中国のAlibabaが4月2日、最新AIモデル「Qwen 3.6 Plus」をリリースしました。デフォルトで100万トークンのコンテキスト窓を提供し、MCP(Multi-step Capability Planning)Markツール呼び出しベンチマークでのリードと、前世代比2〜3倍の速度向上を特徴としています。エンタープライズ向けのエージェントAI展開を主な用途として設計されていますが、現時点ではAPIのみのクローズドソース形態での提供となっており、オープン路線を期待していたコミュニティからの失望も見られます。
Alibabaによると、Qwen 3.6 Plusは複数ステップのツール呼び出しと長文脈処理を必要とするエンタープライズタスクに最適化されています。100万トークンのデフォルトコンテキスト窓は実質的に長大な文書全体やコードベース全体を一度に処理できることを意味し、企業の業務自動化やエージェントAI開発の基盤モデルとして有力な選択肢となります。MCPMarkベンチマークでのリードは、ツール統合が求められるエージェントワークフローにおける実用的な優位性を示しています。また、OpenRouterでの先行無料プレビューを体験した開発者からは「実際に体感できる速度の向上」を評価する声が多く届いています。
X上では「無料で2〜3倍速い」という点が好意的に拡散しました。一方、クローズドソース化への不満も一定数見られており、以前のオープンなQwenシリーズを支持してきた層からの反発も出ています。Reddit(r/MachineLearning、r/LocalLLaMA)では、Qwenシリーズが以前持っていたオープン路線からの転換を批判する声が多く、特にプライバシー規制の厳しい金融・医療分野では採用が難しいと指摘する意見が目立っています。Hacker Newsでは、ツール呼び出し性能の詳細に関する技術的な議論が活発で、実務開発者からの使用感レポートが多数共有されています。
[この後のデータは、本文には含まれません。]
(* ===== verification/ResourceTree.v ===== *)
(** The theorems about the resource tree: the invariant over any sequence of
    operations, what requesting, inserting, expanding, allocating, and the claiming and
    releasing of busy regions do, and flaws at the edges. *)

From stdpp Require Import strings.
From S2P Require Import Prelude Resource ResourceInv ResourceOps ResourceRegion ResourceWalk.

(** ** Operations and what their callers promise *)

Inductive res_op :=
| OpDescriptor (a start fin : Z) (name : option string) (flags : Z)
| OpRequest (root new : Z)
| OpRelease (old : Z)
| OpReleaseChildren (r : Z)
| OpAllocate (root new size min max align : Z) (alignf : option alignf_t)
| OpInsert (parent new : Z)
| OpExpand (root new : Z)
| OpAdjust (res start size : Z)
| OpReserve (root start fin : Z) (name : string) (answers : list (option Z))
| OpRegion (answer : option Z) (parent start n : Z) (name : string) (flags : Z)
| OpWake (parent res flags : Z)
| OpCheckRegion (answer : option Z) (parent start n : Z)
| OpReleaseRegion (parent start n : Z).

(** The operation, with the answers of the functions left out.  [OpDescriptor] is a
    driver that fills in a descriptor of its own. *)
Definition res_step (m : res_mem) (op : res_op) : option res_mem :=
  match op with
  | OpDescriptor a start fin name flags => Some (<[a := mk_res start fin name flags 0 0 0]> m)
  | OpRequest root new => fst <$> request_resource m root new
  | OpRelease old => fst <$> release_resource m old
  | OpReleaseChildren r => release_child_resources m r
  | OpAllocate root new size min max align alignf => fst <$> allocate_resource size min max align alignf m root new
  | OpInsert parent new => fst <$> insert_resource m parent new
  | OpExpand root new => insert_resource_expand_to_fit m root new
  | OpAdjust res start size => fst <$> adjust_resource m res start size
  | OpReserve root start fin name answers => reserve_region_with_split m root start fin name answers
  | OpRegion answer parent start n name flags => fst <$> __request_region m answer parent start n name flags
  | OpWake parent res flags => fst <$> request_region_wake m parent res flags
  | OpCheckRegion answer parent start n => fst <$> __check_region m answer parent start n
  | OpReleaseRegion parent start n => (λ x, x.1.1) <$> __release_region m parent start n
  end.
(* ===== verification/DevresInv.v ===== *)
(** Managed resources of a device, verified: the two passes of remove_nodes against the
    part of the list they are about, the state of a device and how single calls keep it,
    and the theorems.  No sequence of calls reaches a BUG; devres_release_group and
    devres_release_all release what they should, in reverse order, and leave the rest. *)

From S2P Require Import Prelude Devres.

(** ** Lists of nodes *)

#[local] Ltac run := cbn [mbind option_bind].

Section nodes.
Implicit Types (l pre post : list devres_node) (n : devres_node) (g : Z).

Lemma dr_list_del_app n l1 l2 : dr_list_del n (l1 ++ l2) = dr_list_del n l1 ++ dr_list_del n l2.
Proof. apply filter_app. Qed.

Lemma dr_list_del_notin n l : n ∉ l → dr_list_del n l = l.
Proof.
  induction l as [|x l IH]; [done|]. intros [Hx Hl]%not_elem_of_cons. unfold dr_list_del in *.
  rewrite filter_cons_True, IH by done. done.
Qed.

Lemma dr_list_del_mid n l1 l2 : NoDup (l1 ++ n :: l2) → dr_list_del n (l1 ++ n :: l2) = l1 ++ l2.
Proof.
  intros (H1 & H12 & [H2 _]%NoDup_cons)%NoDup_app. rewrite dr_list_del_app, (dr_list_del_notin n l1).
  - unfold dr_list_del at 1. rewrite filter_cons_False by tauto. fold (dr_list_del n l2). by rewrite dr_list_del_notin.
  - intros Hn. apply (H12 n Hn). by left.
Qed.

Lemma elem_of_dr_list_del n x l : x ∈ dr_list_del n l ↔ x ≠ n ∧ x ∈ l.
Proof. unfold dr_list_del. by rewrite list_elem_of_filter. Qed.

Lemma dr_list_next_mid n l1 l2 : n ∉ l1 → dr_list_next (l1 ++ n :: l2) n = Some (head l2).
Proof.
  induction l1 as [|x l1 IH]; simpl; [intros _; by rewrite decide_True|].
  intros [Hx Hl]%not_elem_of_cons. rewrite decide_False by done. by apply IH.
Qed.

(** The markers and the regular entries of a part of the list. *)
Definition is_marker n : Prop := is_Some (node_to_group n).
#[global] Instance is_marker_dec n : Decision (is_marker n).
Proof. unfold is_marker. apply _. Defined.

Definition markers l : list devres_node := filter is_marker l.
Definition regular l : list devres_node := filter (λ n, ¬ is_marker n) l.

Lemma elem_of_markers n l : n ∈ markers l ↔ is_marker n ∧ n ∈ l.
Proof. unfold markers. by rewrite list_elem_of_filter. Qed.
Lemma elem_of_regular n l : n ∈ regular l ↔ ¬ is_marker n ∧ n ∈ l.
Proof. unfold regular. by rewrite list_elem_of_filter. Qed.
End nodes.

(** ** The first pass *)

Section collect.
Implicit Types (l pre post rest dg todo : list devres_node).

(** Colours of some groups cleared, nothing else changed. *)
Definition cleared (G G' : gmap Z devres_group) l : Prop :=
  ∀ g, G' !! g = if decide (NodeOpen g ∈ l ∨ NodeClose g ∈ l) then grp_set_color 0 <$> G !! g else G !! g.

(** Every marker of the part belongs to a group. *)
Definition known_groups (G : gmap Z devres_group) l : Prop :=
  ∀ n g, n ∈ l → node_to_group n = Some g → is_Some (G !! g).

Lemma cleared_marker G G' n g x l :
  G !! g = Some x → node_to_group n = Some g → cleared (<[g := grp_set_color 0 x]> G) G' l → cleared G G' (n :: l).
Proof.
  intros E Hn H h. rewrite H. destruct (decide (h = g)) as [->|Hne].
  - rewrite lookup_insert_eq, E, (decide_True _ _ (P := NodeOpen g ∈ n :: l ∨ NodeClose g ∈ n :: l)); [by case_decide|].
    destruct n; simplify_eq/=; [left|right]; left.
  - rewrite lookup_insert_ne by done. repeat case_decide; rewrite ?elem_of_cons in *; destruct n; naive_solver.
Qed.

Lemma cleared_regular G G' n l : node_to_group n = None → cleared G G' l → cleared G G' (n :: l).
Proof. intros Hn H h. rewrite H. destruct n; try done. repeat case_decide; rewrite ?elem_of_cons in *; naive_solver. Qed.

Lemma head_not_fin n l post : NoDup (n :: l ++ post) → Some n ≠ head post.
Proof. intros [Hn _]%NoDup_cons Hh. destruct post; simplify_eq/=. apply Hn, elem_of_app. right. left. Qed.
(** C39: A driver that opens a group, requests any regions for its device, of which any number
    may be refused for lack of room or of memory, and then releases the group (because it
    cannot go on, or because it is detached) leaves the resource tree and the list and
    memory of the device as they were before: nothing faults, every region that was granted
    is found and given back, and nothing else is touched. *)
Theorem devm_group_restores s l m answer id s1 gid rqs :
  dev_wf s l → res_wf m → (∀ rq, rq ∈ rqs → request_ok m rq) →
  devres_open_group s answer id = Some (s1, gid) → gid ≠ 0 →
  ∃ s2 m2 s3 m3 cnt, devm_requests s1 m rqs = Some (s2, m2) ∧
    devres_release_group devm_release s2 m2 gid = Some (s3, m3, cnt) ∧
    res_wf m3 ∧ view m3 = view m ∧ dev_wf s3 l ∧ dv_drs s3 = dv_drs s ∧
    ∀ g, grp_id <$> dv_grps s3 !! g = grp_id <$> dv_grps s !! g.
Proof.
  intros H Hm Hok Hopen Hgid.
  destruct (open_group_fresh s s1 l answer id gid H Hopen Hgid) as (g & Hno & Hcl & H1 & Hd1 & Hg1).
  destruct (devm_requests_spec rqs s1 (l ++ [NodeOpen g]) m H1 Hm Hok) as (s2 & m2 & k & -> & Hm2 & (H2 & Hg2 & Hnew & Hold) & Hu).
  rewrite <- app_assoc in H2. simpl in H2. rewrite Hd1 in Hnew, Hold. rewrite Hg1 in Hg2. pose proof (dw_nodup _ _ H2) as Hnd.
  assert (Hk : ∀ x, x ∈ k → ∃ a, x = NodeDr a) by (intros x Hx; destruct (Hnew x Hx) as (a & -> & _); eauto).
  assert (Hc : NodeClose g ∉ l ++ NodeOpen g :: k).
  { rewrite elem_of_app, elem_of_cons. intros [?|[?|Hx]]; [done..|]. by destruct (Hk _ Hx). }
  destruct (Hu m2 Hm2 eq_refl) as (m3 & Hrel & Hm3 & Hv3).
  destruct (release_open_group s2 l g k gid m2 m3) as (s3 & cnt & Hrun & [H3 Hd3 Hg3]); try done.
  { by rewrite Hg2, lookup_insert_eq. }
  rewrite left_over_group in H3 by done. exists s2, m2, s3, m3, cnt. split_and!; try done.
  - apply map_eq. intros a. rewrite Hd3. case_decide as Ha.
    + apply elem_of_cons in Ha as [?|Ha]; [done|]. by destruct (Hnew _ Ha) as (b & [= <-] & ->).
    + apply Hold. intros Hin. apply Ha. by right.
  - intros h. rewrite Hg3, Hg2. case_decide as Hw.
    + destruct Hw as [[[= ->]|Hin]%elem_of_cons _]; [by rewrite Hno|]. by destruct (Hk _ Hin).
    + rewrite lookup_insert_ne; [done|]. intros <-. apply Hw. split; [left|by right].
Qed.
(* ===== verification/BinderDeathInv.v ===== *)
(** Death notices of binder, verified.  The invariant says how the state of a notice (its
    type, the list it is in, the reference it belongs to) goes with the node it is about and
    with what user space has been told; every command, every read and every end of a
    reference, thread or process keeps it. *)

From S2P Require Import Prelude BinderDeath.

#[local] Ltac run := cbn [mbind option_bind].

(** ** The invariant *)

(** The process a list belongs to. *)
Definition place_proc (s : dstate) (pl : dplace) : option Z :=
  match pl with
  | ThreadTodo t => td_proc <$> ds_threads s !! t
  | ProcTodo p | DeliveredDeath p => Some p
  end.

(** A notice of a reference: untouched while the node lives, and about a death in a list of
    the process, or taken out of it, afterwards.  References in [pend] have not been told yet. *)
Definition notice_owned (pend : list Z) (s : dstate) (r : Z) (ref : death_ref) (d : binder_ref_death) : Prop :=
  ∃ nd, ds_nodes s !! rf_node ref = Some nd ∧
    if decide (nd_proc nd = 0 ∧ r ∉ pend)
    then bd_type d = BINDER_WORK_DEAD_BINDER ∧ ∀ pl, bd_entry d = Some pl → is_Some (ds_lists s !! pl) ∧ place_proc s pl = Some (rf_proc ref)
    else bd_type d = BINDER_WORK_NONE ∧ bd_entry d = None.

Definition unowned (s : dstate) (a : Z) : Prop := ∀ r ref, ds_refs s !! r = Some ref → rf_death ref ≠ a.

(** What user space has been told about a notice; [gone] is why a notice of a death may be
    in no list before it has been told. *)
Definition log_ok (gone : Prop) (d : binder_ref_death) (lg : list death_report) : Prop :=
  (lg = [] ∨ lg = [BR_DEAD_BINDER]) ∧ (bd_type d = BINDER_WORK_NONE → lg = []) ∧
  match bd_entry d with
  | Some (DeliveredDeath _) => lg = [BR_DEAD_BINDER] ∧ bd_type d ≠ BINDER_WORK_CLEAR_DEATH_NOTIFICATION
  | Some _ => bd_type d ≠ BINDER_WORK_NONE ∧ (bd_type d ≠ BINDER_WORK_CLEAR_DEATH_NOTIFICATION → lg = [])
  | None => bd_type d = BINDER_WORK_DEAD_BINDER → lg = [] → gone
  end.

(** [lost] are the notices that were waiting in the list of a thread that went away. *)

Record death_wf (pend : list Z) (s : dstate) (logs : gmap Z (list death_report)) (lost : gset Z) : Prop := {
  dt_links : ∀ pl l a, ds_lists s !! pl = Some l → DeathWork a ∈ l ↔ ∃ d, ds_deaths s !! a = Some d ∧ bd_entry d = Some pl;
  dt_delivered : ∀ p l k, ds_lists s !! DeliveredDeath p = Some l → OtherWork k ∉ l;
  dt_zero : ds_deaths s !! 0 = None;
  dt_owner : ∀ r ref, ds_refs s !! r = Some ref → rf_death ref ≠ 0 →
    ∃ d, ds_deaths s !! rf_death ref = Some d ∧ notice_owned pend s r ref d;
  dt_unique : ∀ r1 r2 ref1 ref2, ds_refs s !! r1 = Some ref1 → ds_refs s !! r2 = Some ref2 →
    rf_death ref1 = rf_death ref2 → rf_death ref1 ≠ 0 → r1 = r2;
  dt_log : ∀ a d, ds_deaths s !! a = Some d → ∃ lg, logs !! a = Some lg ∧ log_ok (a ∈ lost ∨ unowned s a) d lg;
  dt_desc : ∀ p t r, ds_descs s !! (p, t) = Some r → ∃ ref, ds_refs s !! r = Some ref ∧ rf_proc ref = p ∧ rf_desc ref = t;
  dt_refs : ∀ r ref, ds_refs s !! r = Some ref →
    (∃ nd, ds_nodes s !! rf_node ref = Some nd ∧ r ∈ nd_refs nd) ∧ is_Some (ds_lists s !! ProcTodo (rf_proc ref));
  dt_nodes : ∀ n nd, ds_nodes s !! n = Some nd →
    NoDup (nd_refs nd) ∧ ∀ r, r ∈ nd_refs nd → ∃ ref, ds_refs s !! r = Some ref ∧ rf_node ref = n;
  dt_threads : ∀ t th, ds_threads s !! t = Some th →
    is_Some (ds_lists s !! ThreadTodo t) ∧ is_Some (ds_lists s !! ProcTodo (td_proc th)) ∧ is_Some (ds_lists s !! DeliveredDeath (td_proc th)) }.

(** ** A change of one notice *)

(** The lists are the same but for the notice [a], which is now at [e]. *)
Definition relisted (s s' : dstate) (a : Z) (e : option dplace) : Prop :=
  ∀ pl, (∀ l', ds_lists s' !! pl = Some l' → ∃ l, ds_lists s !! pl = Some l ∧
           (∀ w, w ≠ DeathWork a → w ∈ l' ↔ w ∈ l) ∧ (DeathWork a ∈ l' ↔ e = Some pl)) ∧
        (is_Some (ds_lists s !! pl) → is_Some (ds_lists s' !! pl)).

Definition same_ref (ref ref' : death_ref) : Prop := rf_proc ref' = rf_proc ref ∧ rf_desc ref' = rf_desc ref ∧ rf_node ref' = rf_node ref.

(** References point to the same notices as before, to [a], or to none. *)
Definition repointed (s s' : dstate) (a : Z) : Prop :=
  ∀ q, (∀ ref', ds_refs s' !! q = Some ref' → ∃ ref, ds_refs s !! q = Some ref ∧ same_ref ref ref' ∧
          (rf_death ref' = rf_death ref ∨ rf_death ref' = 0 ∨ rf_death ref' = a)) ∧
       (∀ ref, ds_refs s !! q = Some ref → ∃ ref', ds_refs s' !! q = Some ref' ∧ same_ref ref ref').

(** Nothing else has changed. *)
Definition same_elsewhere (s s' : dstate) (a : Z) : Prop :=
  ds_threads s' = ds_threads s ∧ ds_descs s' = ds_descs s ∧ ds_nodes s' = ds_nodes s ∧ ∀ b, b ≠ a → ds_deaths s' !! b = ds_deaths s !! b.

Lemma log_ok_mono (gone gone' : Prop) d lg : (gone → gone') → log_ok gone d lg → log_ok gone' d lg.
Proof. intros Hg (H1 & H2 & H3). split_and!; try done. destruct (bd_entry d) as [[]|]; auto. Qed.

Lemma owned_kept pend pend' s s' r ref ref' d :
  ds_threads s' = ds_threads s → ds_nodes s' = ds_nodes s → (∀ pl, is_Some (ds_lists s !! pl) → is_Some (ds_lists s' !! pl)) →
  same_ref ref ref' → (r ∈ pend ↔ r ∈ pend') → notice_owned pend s r ref d → notice_owned pend' s' r ref' d.
Proof.
  intros Ht Hn Hl (Hp & _ & Hr) Hpe (nd & En & Hif). exists nd. rewrite Hn, Hr. split; [done|].
  assert (Hpp : ∀ pl, place_proc s' pl = place_proc s pl) by (intros []; simpl; by rewrite ?Ht).
  destruct (decide (nd_proc nd = 0 ∧ r ∉ pend')) as [H2|H2].
  - rewrite decide_True in Hif by tauto. destruct Hif as [? Hif]. split; [done|]. intros pl E. rewrite Hpp, Hp. destruct (Hif pl E). auto.
  - by rewrite decide_False in Hif by tauto.
Qed.

Lemma death_frame pend pend' s s' logs logs' lost lost' a od :
  death_wf pend s logs lost → a ≠ 0 → same_elsewhere s s' a → relisted s s' a (od ≫= bd_entry) → repointed s s' a → ds_deaths s' !! a = od →
  (∀ b, b ≠ a → logs' !! b = logs !! b) → lost ⊆ lost' → (∀ d, od = Some d → ∃ lg, logs' !! a = Some lg ∧ log_ok (a ∈ lost' ∨ unowned s' a) d lg) →
  (∀ q ref, ds_refs s' !! q = Some ref → rf_death ref = a → ∃ d, od = Some d ∧ notice_owned pend' s' q ref d) →
  (∀ q1 q2 ref1 ref2, ds_refs s' !! q1 = Some ref1 → ds_refs s' !! q2 = Some ref2 → rf_death ref1 = a → rf_death ref2 = a → q1 = q2) →
  (∀ q ref, ds_refs s' !! q = Some ref → rf_death ref ≠ 0 → rf_death ref ≠ a → q ∈ pend ↔ q ∈ pend') →
  death_wf pend' s' logs' lost'.
Proof.
  intros H Ha (Ht & Hd & Hn & Hb) Hre Hrp Ea Hlogs Hlost Hlog Hown Huni Hpe.
  assert (Hkeys : ∀ pl, is_Some (ds_lists s !! pl) → is_Some (ds_lists s' !! pl)) by (intros pl; apply (Hre pl)).
  split.
  - intros pl l' b El. destruct (proj1 (Hre pl) l' El) as (l & El0 & Hsame & Hself). destruct (decide (b = a)) as [->|Hne].
    + rewrite Hself, Ea. destruct od as [d|]; simpl; [|by split; [|intros (? & ? & _)]]. split; [eauto|]. by intros (? & [= <-] & ?).
    + rewrite Hsame, (dt_links _ _ _ _ H pl l b El0), Hb by (congruence || done). done.
  - intros p l' k El. destruct (proj1 (Hre _) l' El) as (l & El0 & Hsame & _). rewrite Hsame by done. by apply (dt_delivered _ _ _ _ H p l).
  - rewrite Hb by done. apply (dt_zero _ _ _ _ H).
  - intros r ref' Er H0. destruct (decide (rf_death ref' = a)) as [Hra|Hra].
    + destruct (Hown r ref' Er Hra) as (d & -> & ?). exists d. by rewrite Hra.
    + destruct (proj1 (Hrp r) ref' Er) as (ref & Er0 & Hs & [Hrd|[?|?]]); [|done..]. rewrite Hrd in *.
      destruct (dt_owner _ _ _ _ H r ref Er0 H0) as (d & Ed & Ho). exists d. rewrite Hb by done. split; [done|].
      apply (owned_kept pend pend' s s' r ref ref'); try done. by apply (Hpe r ref' Er); rewrite Hrd.
  - intros r1 r2 ref1 ref2 E1 E2 Heq H0. destruct (decide (rf_death ref1 = a)) as [Hra|Hra]; [eapply Huni; [done..|congruence]|].
    destruct (proj1 (Hrp r1) ref1 E1) as (o1 & Eo1 & _ & [H1|[?|?]]); [|done..].
    destruct (proj1 (Hrp r2) ref2 E2) as (o2 & Eo2 & _ & [H2|[?|?]]); [|congruence..]. apply (dt_unique _ _ _ _ H r1 r2 o1 o2); congruence.
  - intros b d Ed. destruct (decide (b = a)) as [->|Hne]; [apply Hlog; congruence|]. rewrite Hb in Ed by done.
    destruct (dt_log _ _ _ _ H b d Ed) as (lg & Elg & Hok). exists lg. rewrite Hlogs by done. split; [done|]. revert Hok. apply log_ok_mono.
    intros [?|Hu]; [left; by apply Hlost|right]. intros r ref' Er Hr. destruct (proj1 (Hrp r) ref' Er) as (ref & Er0 & _ & [Hs|[Hs|?]]); [|subst|congruence].
    + apply (Hu r ref Er0). congruence.
    + rewrite Hs, (dt_zero _ _ _ _ H) in Ed. done.
  - intros p t r. rewrite Hd. intros Er. destruct (dt_desc _ _ _ _ H p t r Er) as (ref & Eref & ? & ?).
    destruct (proj2 (Hrp r) ref Eref) as (ref' & ? & (? & ? & _)). exists ref'. split_and!; congruence.
  - intros r ref' Er. destruct (proj1 (Hrp r) ref' Er) as (ref & Er0 & (Hp & _ & Hnode) & _).
    destruct (dt_refs _ _ _ _ H r ref Er0) as [? ?]. rewrite Hn, Hp, Hnode. auto.
  - intros n nd. rewrite Hn. intros En. destruct (dt_nodes _ _ _ _ H n nd En) as [? Hrefs]. split; [done|]. intros r Hr.
    destruct (Hrefs r Hr) as (ref & Er & ?). destruct (proj2 (Hrp r) ref Er) as (ref' & ? & (_ & _ & ?)). exists ref'. split; congruence.
  - intros t th. rewrite Ht. intros Et. destruct (dt_threads _ _ _ _ H t th Et) as (? & ? & ?). auto.
Qed.
(** A list that is not there, and that no leaked notice still points to. *)
Definition fresh_place (s : dstate) (pl : dplace) : Prop :=
  ds_lists s !! pl = None ∧ map_Forall (λ _ d, bd_entry d ≠ Some pl) (ds_deaths s).
Definition is_death (w : dwork) : Prop := match w with DeathWork _ => True | OtherWork _ => False end.
#[global] Instance is_death_dec w : Decision (is_death w).
Proof. destruct w; simpl; apply _. Defined.
Definition keys_with {A} (f : A → Z) (p : Z) (m : gmap Z A) : list Z := (map_to_list (filter (λ kx, f kx.2 = p) m)).*1.
Definition proc_open (s : dstate) (p : Z) : Prop := is_Some (ds_lists s !! ProcTodo p) ∧ is_Some (ds_lists s !! DeliveredDeath p).

(** What the driver makes sure of before each operation. *)
Definition dop_legal (s : dstate) (o : dop) : Prop :=
  match o with
  | DNewProc p => p ≠ 0 ∧ fresh_place s (ProcTodo p) ∧ fresh_place s (DeliveredDeath p)
  | DNewThread t p _ => proc_open s p ∧ ds_threads s !! t = None ∧ fresh_place s (ThreadTodo t)
  | DLooper t _ => is_Some (ds_threads s !! t)
  | DNewNode n p => p ≠ 0 ∧ proc_open s p ∧ ds_nodes s !! n = None
  | DNewRef r p desc n => proc_open s p ∧ ds_refs s !! r = None ∧ ds_descs s !! (p, desc) = None ∧ is_Some (ds_nodes s !! n)
  | DFreeNode n => nd_refs <$> ds_nodes s !! n = Some []
  | DOther pl l => match pl with DeliveredDeath _ => False | _ => True end ∧ (λ k, filter is_death k) <$> ds_lists s !! pl = Some (filter is_death l)
  | DRequest p t _ _ _ | DClear p t _ _ | DDone p t _ | DRead p t _ _ => td_proc <$> ds_threads s !! t = Some p
  | DDeleteRef r => is_Some (ds_refs s !! r)
  | DThreadExit t => is_Some (ds_threads s !! t)
  | DRelease p ts ns rs => p ≠ 0 ∧ is_Some (ds_lists s !! ProcTodo p) ∧ ts ≡ₚ keys_with td_proc p (ds_threads s) ∧
      ns ≡ₚ keys_with nd_proc p (ds_nodes s) ∧ rs ≡ₚ keys_with rf_proc p (ds_refs s)
  end.
Lemma remove_added_files_run (s : t) :
  (forall p w, exists r w', ext (OsUnlink p) w = (r, w') /\ forall e, r <> RRaise e) ->
  adds_are_paths (addeditdelete s) ->
  exists s',
    remove_added_files s = (Ok tt, s')
    /\ requests_between s s' (map (fun q => OsUnlink (path_of q)) (added_paths (addeditdelete s)))
    /\ same_books s s'.
Proof.
  intros Hun Hadds. unfold remove_added_files.
  erewrite bind_ok by reflexivity.
  apply remove_entries_run; [exact Hun |].
  apply Forall_forall. intros [op paths] Hin Hop. cbn [fst snd] in *.
  apply (Hadds op paths); [| exact Hop].
  apply elem_of_map_to_list. exact Hin.
Qed.

Lemma remove_added_files_nothing (s : t) :
  addeditdelete s = ∅ -> remove_added_files s = (Ok tt, s).
Proof.
  intros E. unfold remove_added_files. erewrite bind_ok by reflexivity.
  rewrite E, map_to_list_empty. reflexivity.
Qed.

Lemma adds_are_paths_empty : adds_are_paths ∅.
Proof. intros op paths E. now rewrite lookup_empty in E. Qed.

(** ** [revert_and_raise] *)

(** In a world in which the recovery goes through, [revert_and_raise]
    connects, lists the opened files, reverts the client if the list is
    not empty, unlinks what was queued for add, and raises. *)
Lemma revert_and_raise_recovers {A : Type} ctx errmsg (s : t) :
  recovery_cooperates H ->
  adds_are_paths (addeditdelete s) ->
  exists w1 w2 rows msgs s',
    ext (P4Connect P4GF_USER (p4client ctx)) (world (g_io s)) = (RBool true, w1)
    /\ ext (P4Run Recovery ["opened"]) w1 = (RResults rows msgs, w2)
    /\ revert_and_raise (A := A) ctx errmsg s = (Raise (failure H errmsg), s')
    /\ requests_between s s' (recovery_requests ctx rows (addeditdelete s))
    /\ same_books s s'.
Proof.
  intros (Hc1 & Hc2 & Hc3) Hadds.
  destruct (Hc1 P4GF_USER (p4client ctx) (world (g_io s))) as (w1 & E1).
  destruct (Hc2 ["opened"] w1) as (rows & msgs & w2 & E2).
  exists w1, w2, rows, msgs.
  set (s1 := Make (after (P4Connect P4GF_USER (p4client ctx)) w1 (g_io s))
                  (addeditdelete s) (marks s) (checker s)).
  set (s2 := Make (after (P4Run Recovery ["opened"]) w2 (g_io s1))
                  (addeditdelete s) (marks s) (checker s)).
  assert (Hrun1 : connect_p4 P4GF_USER (p4client ctx) s = (Ok true, s1)).
  { unfold connect_p4. destruct (io_ask (P4Connect P4GF_USER (p4client ctx)) s)
      as (r & w & E & Hrun). rewrite E1 in E. injection E as <- <-. exact Hrun. }
  assert (Hrun2 : io_ (p4_run Recovery ["opened"]) s1 = (Ok rows, s2)).
  { destruct (io_p4_run_recovery ["opened"] s1) as (r & w & E & Hrun).
    cbn [s1 g_io world after] in E. rewrite E2 in E. injection E as <- <-. exact Hrun. }
  assert (Hblock : exists s3,
    (let* opened := io_ (p4_run Recovery ["opened"]) in
     when (negb (bool_decide (opened = [])))
       (io_ (p4_run Recovery ["revert"; "//" +:+ p4client ctx +:+ "/..."]) >> ret tt)) s1
    = (Ok tt, s3)
    /\ requests_between s1 s3
         ([P4Run Recovery ["opened"]]
          ++ (if bool_decide (rows = []) then []
              else [P4Run Recovery ["revert"; "//" +:+ p4client ctx +:+ "/..."]]))
    /\ same_books s s3).
  { erewrite bind_ok by exact Hrun2.
    destruct (bool_decide (rows = [])); cbn [negb when].
    - exists s2. repeat split.
    - destruct (Hc2 ["revert"; "//" +:+ p4client ctx +:+ "/..."] w2) as (rows' & msgs' & w3 & E3).
      destruct (io_p4_run_recovery ["revert"; "//" +:+ p4client ctx +:+ "/..."] s2)
        as (r & w & E & Hrun).
      cbn [s2 g_io world after] in E. rewrite E3 in E. injection E as <- <-.
      erewrite bind_ok by exact Hrun.
      eexists. split; [reflexivity |]. split; [| repeat split].
      unfold requests_between. cbn [g_io trace after s2]. now rewrite <- app_assoc. }
  destruct Hblock as (s3 & Hblock & Htr3 & Hb3).
  assert (Hadds3 : adds_are_paths (addeditdelete s3)).
  { destruct Hb3 as (-> & _). exact Hadds. }
  destruct (remove_added_files_run s3 Hc3 Hadds3) as (s4 & Hrm & Htr4 & Hb4).
  exists s4. split; [exact E1 |]. split; [exact E2 |].
  split; [| split].
  - unfold revert_and_raise.
    erewrite bind_ok by exact Hrun1. cbn [when].
    erewrite bind_ok by exact Hblock.
    erewrite bind_ok by exact Hrm.
    reflexivity.
  - unfold requests_between, recovery_requests in *.
    rewrite Htr4, Htr3. cbn [s1 g_io trace after].
    destruct Hb3 as (-> & _). rewrite <- !app_assoc. reflexivity.
  - exact (same_books_trans _ _ _ Hb3 Hb4).
Qed.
Qwenシリーズはこれまで、中国発のオープンソースモデルとしてDeepSeekと並ぶ存在感を示してきました。今回のクローズドソース転換は、Alibabaが企業向けサービスとしての収益化を本格的に志向し始めたサインとも読み取れます。エンタープライズ向けAIエージェント市場は現在最も競争が激しい領域の一つとなっており、OpenAI・Anthropic・Googleとの競争においてQwen 3.6 Plusがどこまで食い込めるかが今後の焦点となりそうです。